Most Kubernetes migrations don’t fail during the migration. They fail about two weeks after, when the first real incident hits and the team realizes nobody actually decided how things work day-to-day on the new platform.

The pattern#

It usually goes like this:

  1. A team spends months getting workloads running on Kubernetes.
  2. Day one goes fine — traffic is cut over, dashboards are green.
  3. Two to three weeks later, a pod starts crash-looping at 2am, or a node gets cordoned during a deploy, or a HorizontalPodAutoscaler does something nobody expected under load.
  4. Nobody can answer “who owns this” or “what’s the rollback” with confidence, because those questions were never answered before go-live.

The cluster isn’t the hard part. The hard part is everything that has to be true around the cluster for it to be operable by a team that didn’t build it.

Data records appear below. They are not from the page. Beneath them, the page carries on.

(* ===== verification/Fu540.v ===== *)
(** The interrupt controller of the FU540 (platform/common/fu540_plic.h, fu540_plic.cpp): its
    registers per hart and privilege level, the gateway, the choice of the next interrupt, claim
    and completion, and the thread that signals the harts. *)
From S2P Require Import Prelude Bits Concolic ConcMem Csr Iss Bus RegMap Plic.

(** * The controller *)

Definition FU540_PLIC_NUMIRQ : nat := 53.
Definition FU540_PLIC_MAX_THR : Z := 7.
Definition FU540_PLIC_MAX_PRIO : Z := 7.
Definition ENABLE_BASE : Z := 0x2000.
Definition ENABLE_PER_HART : Z := 0x80.
Definition CONTEXT_BASE : Z := 0x200000.
Definition CONTEXT_PER_HART : Z := 0x1000.
Definition HART_REG_SIZE : Z := 8.
Definition invalid_argument : Z := 1.

(** The vectors of the register ranges, those of the harts by hart and level, what each hart was last
    told of a level by [trigger_external_interrupt] and [clear_external_interrupt], and whether [e_run]
    is notified. *)
Record FU540_PLIC := mkFu540 {
  fu_priorities : list Z;
  fu_pending : list Z;
  fu_enabled : nat -> Z -> list Z;
  fu_context : nat -> Z -> list Z;
  fu_external : nat -> Z -> bool;
  fu_e_run : bool;
}.
Definition put_at {A} (f : nat -> Z -> A) (h : nat) (l : Z) (v : A) : nat -> Z -> A :=
  fun h' l' => if (h' =? h)%nat && (l' =? l) then v else f h' l'.
Definition put_priorities v p := mkFu540 v (fu_pending p) (fu_enabled p) (fu_context p) (fu_external p) (fu_e_run p).
Definition put_pending v p := mkFu540 (fu_priorities p) v (fu_enabled p) (fu_context p) (fu_external p) (fu_e_run p).
Definition put_enabled h l v p :=
  mkFu540 (fu_priorities p) (fu_pending p) (put_at (fu_enabled p) h l v) (fu_context p) (fu_external p) (fu_e_run p).
Definition put_context h l v p :=
  mkFu540 (fu_priorities p) (fu_pending p) (fu_enabled p) (put_at (fu_context p) h l v) (fu_external p) (fu_e_run p).
Definition put_external h l v p :=
  mkFu540 (fu_priorities p) (fu_pending p) (fu_enabled p) (fu_context p) (put_at (fu_external p) h l v) (fu_e_run p).
Definition put_e_run v p := mkFu540 (fu_priorities p) (fu_pending p) (fu_enabled p) (fu_context p) (fu_external p) v.

#[local] Open Scope sm_scope.
Abbreviation M := (SM FU540_PLIC exn).

(** [HartConfig]: the registers of a level; the supervisor's of the first hart are the machine's. *)
Definition s_level (h : nat) : Z := if (h =? 0)%nat then MachineMode else SupervisorMode.
Definition level_of (h : nat) (level : Z) : option Z :=
  if level =? MachineMode then Some MachineMode else if level =? SupervisorMode then Some (s_level h) else None.

Definition get_idx (irq : nat) : nat := (irq / 32)%nat.
Definition get_off (irq : nat) : Z := Z.shiftl 1 (Z.of_nat (irq mod 32)).
Definition is_irq (irq : nat) : bool := (0 <? irq)%nat && (irq <=? FU540_PLIC_NUMIRQ)%nat.

Definition fu_gateway_trigger_interrupt (irq : nat) : M unit :=
  if is_irq irq then
    sm_modify (fun p => put_pending
      (set_view 4 (get_idx irq) (Z.lor (view 4 (get_idx irq) (fu_pending p)) (get_off irq)) (fu_pending p)) p) ;;;
    sm_modify (put_e_run true)
  else sm_throw (OtherException invalid_argument).

Definition fu_clear_pending (irq : nat) : M unit :=
  dev_assert (is_irq irq) ;;;
  sm_modify (fun p => put_pending
    (set_view 4 (get_idx irq) (Z.land (view 4 (get_idx irq) (fu_pending p)) (u32 (Z.lnot (get_off irq)))) (fu_pending p)) p).
Definition fu_is_pending (p : FU540_PLIC) (irq : nat) : bool :=
  negb (Z.land (view 4 (get_idx irq) (fu_pending p)) (get_off irq) =? 0).
Definition fu_is_enabled (p : FU540_PLIC) (h : nat) (irq : nat) (level : Z) : option bool :=
  l ← level_of h level; Some (negb (Z.land (view 4 (get_idx irq) (fu_enabled p h l)) (get_off irq) =? 0)).
Definition fu_threshold (p : FU540_PLIC) (h : nat) (level : Z) : option Z := l ← level_of h level; Some (view 4 0 (fu_context p h l)).
(** [interrupt_priorities[irq]] is element [irq] of the 53 of the array, from 0. *)
Definition fu_priority (p : FU540_PLIC) (irq : nat) : option Z :=
  if (irq <? FU540_PLIC_NUMIRQ)%nat then Some (view 4 irq (fu_priorities p)) else None.

(** The loop of [next_pending_irq] on [(selirq, maxpri)]; [None] is a failed assertion. *)
Fixpoint next_irq_from (p : FU540_PLIC) (h : nat) (lvl : Z) (ignth : bool) (acc : nat * Z) (irqs : list nat) : option nat :=
  match irqs with
  | [] => Some acc.1
  | irq :: irqs =>
      enabled ← fu_is_enabled p h irq lvl;
      if negb enabled || negb (fu_is_pending p irq) then next_irq_from p h lvl ignth acc irqs
      else
        prio ← fu_priority p irq; threshold ← fu_threshold p h lvl;
        if negb ignth && (prio <? threshold) then next_irq_from p h lvl ignth acc irqs
        else next_irq_from p h lvl ignth (if acc.2 <? prio then (irq, prio) else acc) irqs
  end.
Definition next_pending_irq (p : FU540_PLIC) (h : nat) (lvl : Z) (ignth : bool) : option nat :=
  if (h =? 0)%nat && (lvl =? SupervisorMode) then None
  else next_irq_from p h lvl ignth (0%nat, 0) (seq 1 FU540_PLIC_NUMIRQ).
Definition has_pending_irq (p : FU540_PLIC) (h : nat) : option (option Z) :=
  supervisor ← (if (h =? 0)%nat then Some 0%nat else next_pending_irq p h SupervisorMode false);
  if (0 <? supervisor)%nat then Some (Some SupervisorMode)
  else machine ← next_pending_irq p h MachineMode false; Some (if (0 <? machine)%nat then Some MachineMode else None).

(** ** Callbacks *)

Definition is_claim_access (addr : Z) : bool := (u32 (addr / 4)) mod 2 =? 1.
Definition read_hartctx (h : nat) (level addr size _ : Z) : M bool :=
  dev_assert (addr mod 4 =? 0) ;;; dev_assert (size =? 4) ;;;
  sm_when (is_claim_access addr)
    (irq <-- dev_asserted (fun p => next_pending_irq p h level true) ;;
     l <-- dev_asserted (fun _ => level_of h level) ;;
     sm_modify (fun p => put_context h l (set_view 4 1 (Z.of_nat irq) (fu_context p h l)) p) ;;;
     sm_when (0 <? irq)%nat (fu_clear_pending irq)) ;;;
  sm_ret true.
Definition write_hartctx (h : nat) (level addr size _ : Z) : M unit :=
  dev_assert (addr mod 4 =? 0) ;;; dev_assert (size =? 4) ;;;
  if is_claim_access addr then sm_modify (put_external h level false)
  else
    l <-- dev_asserted (fun _ => level_of h level) ;;
    sm_modify (fun p => put_context h l
      (set_view 4 0 (Z.min (view 4 0 (fu_context p h l)) FU540_PLIC_MAX_THR) (fu_context p h l)) p).
Definition write_irq_prios (addr size _ : Z) : M unit :=
  let idx := Z.to_nat (addr / 4) in
  dev_assert (idx <=? FU540_PLIC_NUMIRQ)%nat ;;;
  dev_assert (idx <? FU540_PLIC_NUMIRQ)%nat ;;;
  sm_modify (fun p => put_priorities
    (set_view 4 idx (Z.min (view 4 idx (fu_priorities p)) FU540_PLIC_MAX_PRIO) (fu_priorities p)) p).

(** ** The register map *)

Definition range_irq_priorities : RegisterRange FU540_PLIC :=
  mkRange 0x4 (4 * Z.of_nat FU540_PLIC_NUMIRQ) fu_priorities put_priorities
    false 4 no_pre_callback write_irq_prios no_pre_callback no_post_callback.
Definition range_pending_irqs : RegisterRange FU540_PLIC :=
  mkRange 0x1000 8 fu_pending put_pending
    false 4 (fun _ _ _ => sm_ret false) no_post_callback no_pre_callback no_post_callback.
Definition range_enabled (h : nat) (l addr : Z) : RegisterRange FU540_PLIC :=
  mkRange addr HART_REG_SIZE (fun p => fu_enabled p h l) (put_enabled h l)
    false 4 no_pre_callback no_post_callback no_pre_callback no_post_callback.
Definition range_context (h : nat) (l addr : Z) : RegisterRange FU540_PLIC :=
  mkRange addr HART_REG_SIZE (fun p => fu_context p h l) (put_context h l)
    false 4 no_pre_callback (write_hartctx h l) (read_hartctx h l) no_post_callback.
(** The loop of [create_hart_regs]. *)
Fixpoint create_hart_regs {A} (add_reg : nat -> Z -> Z -> A) (harts : list nat) (addr inc : Z) : list A :=
  match harts with
  | [] => []
  | i :: harts =>
      add_reg i MachineMode addr ::
      if (i =? 0)%nat then create_hart_regs add_reg harts (addr + inc) inc
      else add_reg i SupervisorMode (addr + inc) :: create_hart_regs add_reg harts (addr + inc + inc) inc
  end.
Definition create_registers (harts : nat) : list (RegisterRange FU540_PLIC) :=
  [range_irq_priorities; range_pending_irqs] ++
  create_hart_regs range_enabled (seq 0 harts) ENABLE_BASE ENABLE_PER_HART ++
  create_hart_regs range_context (seq 0 harts) CONTEXT_BASE CONTEXT_PER_HART.

(** The constructor. *)
Definition FU540_PLIC_new : FU540_PLIC :=
  mkFu540 (replicate (4 * FU540_PLIC_NUMIRQ) 0) (replicate 8 0) (fun _ _ => replicate 8 0) (fun _ _ => replicate 8 0)
    (fun _ _ => false) false.

Definition fu_transport (harts : nat) (trans : payload) (delay : Z) : M (payload * Z) :=
  let delay := delay + 4 * 10 in
  trans <-- route (create_registers harts) trans delay ;; sm_ret (trans, delay).

(** ** The thread *)

Fixpoint fu_run_harts (harts : list nat) : M unit :=
  match harts with
  | [] => sm_ret tt
  | i :: harts =>
      lvl <-- dev_asserted (fun p => has_pending_irq p i) ;;
      match lvl with Some lvl => sm_modify (put_external i lvl true) | None => sm_ret tt end ;;;
      fu_run_harts harts
  end.
(** What [run] does each time [e_run] wakes it. *)
Definition fu_run (harts : nat) : M unit := sm_modify (put_e_run false) ;;; fu_run_harts (seq 0 harts).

What actually needs to exist before day one#

A few things that are easy to skip under deadline pressure, and that you will need on day two whether you’ve prepared them or not:

  • Resource requests and limits on every workload, not just the ones that crashed in staging. Without this, the scheduler and the autoscaler are both guessing.
  • A documented rollback path that doesn’t depend on the person who did the migration being awake. If your rollback is “ask Allan,” you don’t have a rollback.
  • Alerting tied to user-facing symptoms, not just node and pod health. kubectl get pods looking fine doesn’t mean users are being served.
  • An owner for cluster-level concerns — node pool sizing, upgrade cadence, PodDisruptionBudgets — that isn’t “whoever’s free.” Cluster upgrades are infrastructure work, not a side effect of an app team’s sprint.
  • A clear answer to “what happens when a node dies.” If the answer involves manual intervention, that’s the gap that will show up in your first on-call rotation.

The actual fix#

None of this is exotic. It’s the same operational discipline that any production system needs — Kubernetes just removes enough friction from deploying things that teams sometimes skip the discipline because the platform feels like it’s handling it for them.

It isn’t. The scheduler will happily keep restarting a pod with no resource limits until the node falls over. Argo CD will happily sync a broken manifest to every environment you’ve wired it to. The platform gives you primitives, not judgment.

If you’re migrating workloads to Kubernetes, budget real time — not an afterthought sprint — for the operational readiness work above. The migration itself is the easy 80%. The remaining 20% is what determines whether your team trusts the platform after the first real incident, or starts looking for reasons to route around it.